Data for this task START

Lemma Qsum_const (l : list Q) (c : Q) :
  Forall (fun x => x == c) l -> Qsum l == inject_Z (Z.of_nat (length l)) * c.
Proof.
  induction 1 as [|x l Hx Hl IH].
  - unfold Qsum. cbn. ring.
  - unfold Qsum in *. cbn [fold_right length]. rewrite Hx, IH. rewrite (inject_nat_succ (length l)). ring.
Qed.

Lemma np_mean_const (l : list Q) (c : Q) :
  l <> [] -> Forall (fun x => x == c) l -> np_mean l == c.
Proof.
  intros Hne Hc. unfold np_mean. rewrite (Qsum_const l c Hc).
  assert (Hl : 0 < inject_Z (Z.of_nat (length l))).
  { destruct l as [|x r]; [congruence|]. cbn [length]. rewrite inject_nat_succ.
    pose proof (inject_nat_nonneg (length r)). lra. }
  field. intros E. rewrite E in Hl. discriminate.
Qed.

Lemma np_mean_firstn_const (l : list Q) (c : Q) (k : nat) :
  Forall (fun x => x == c) l -> (0 < k)%nat -> (k <= length l)%nat ->
  np_mean (firstn k l) == c.
Proof.
  intros Hc Hk Hl. apply np_mean_const.
  - intros E. apply (f_equal (@length Q)) in E. rewrite length_firstn in E. cbn in E. lia.
  - apply Forall_forall. intros x Hx. apply (proj1 (Forall_forall _ l) Hc).
    rewrite <- (firstn_skipn k l). apply in_or_app. left. exact Hx.
Qed.

Lemma zone_of_compat (a a' m : Q) : a == a' -> zone_of a m = zone_of a' m.
Proof. intros E. unfold zone_of. destruct_decs; try reflexivity; exfalso; lra. Qed.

Data for this task END

Work order :: What is needed is an exact copy of the entries from their first line down to the line with "- unfold Qsum. cbn. ring.", that line included, and nothing beyond it.

Result ::
Lemma Qsum_const (l : list Q) (c : Q) :
  Forall (fun x => x == c) l -> Qsum l == inject_Z (Z.of_nat (length l)) * c.
Proof.
  induction 1 as [|x l Hx Hl IH].
  - unfold Qsum. cbn. ring.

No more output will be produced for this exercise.